→ **Problem details**
Every line containing the string "unfold" is to be copied from the records.

Saved entries:
(** One keyword of the header loop, in closed form. *)
Lemma scan_keyword_eq words st k out :
  In k keywords ->
  scan_keyword words st k out
  = match index_of words k with
    | None => (Ok st, out)
    | Some i =>
        match nth_error words (value_position i (length words)) with
        | Some value =>
            match float_of_string value with
            | Some x => (Ok (store k x st), (out ++ [echo k value])%list)
            | None => (Raise ValueError, (out ++ [echo k value])%list)
            end
        | None => (Raise IndexError, out)
        end
    end.
Proof.
  intros Hk. unfold scan_keyword.
  destruct (contains words k) eqn:Ec.
  - apply contains_index in Ec as [i Hi]. rewrite Hi.
    unfold bind at 1, list_index. rewrite Hi. unfold ret at 1.
    unfold bind at 1.
    destruct (getitem_value words i out (index_of_lt _ _ _ Hi))
      as (value & Hv & Hg).
    rewrite Hg, Hv. now apply assign_keyword.
  - destruct (index_of words k) as [i|] eqn:Hi; [|reflexivity].
    assert (contains words k = true) by (apply contains_index; eauto).
    congruence.
Qed.

Lemma floats_of_length ws xs :
  floats_of ws = Some xs -> length xs = length ws.
Proof.
  revert xs. induction ws as [|w ws IH]; intros xs; simpl.
  - intros H; now inversion H.
  - destruct (float_of_string w); [|discriminate].
    destruct (floats_of ws) as [ys|]; [|discriminate].
    intros H; inversion H; subst. simpl. f_equal. now apply IH.
Qed.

→ **Problem solution**
  intros Hk. unfold scan_keyword.
    unfold bind at 1, list_index. rewrite Hi. unfold ret at 1.
    unfold bind at 1.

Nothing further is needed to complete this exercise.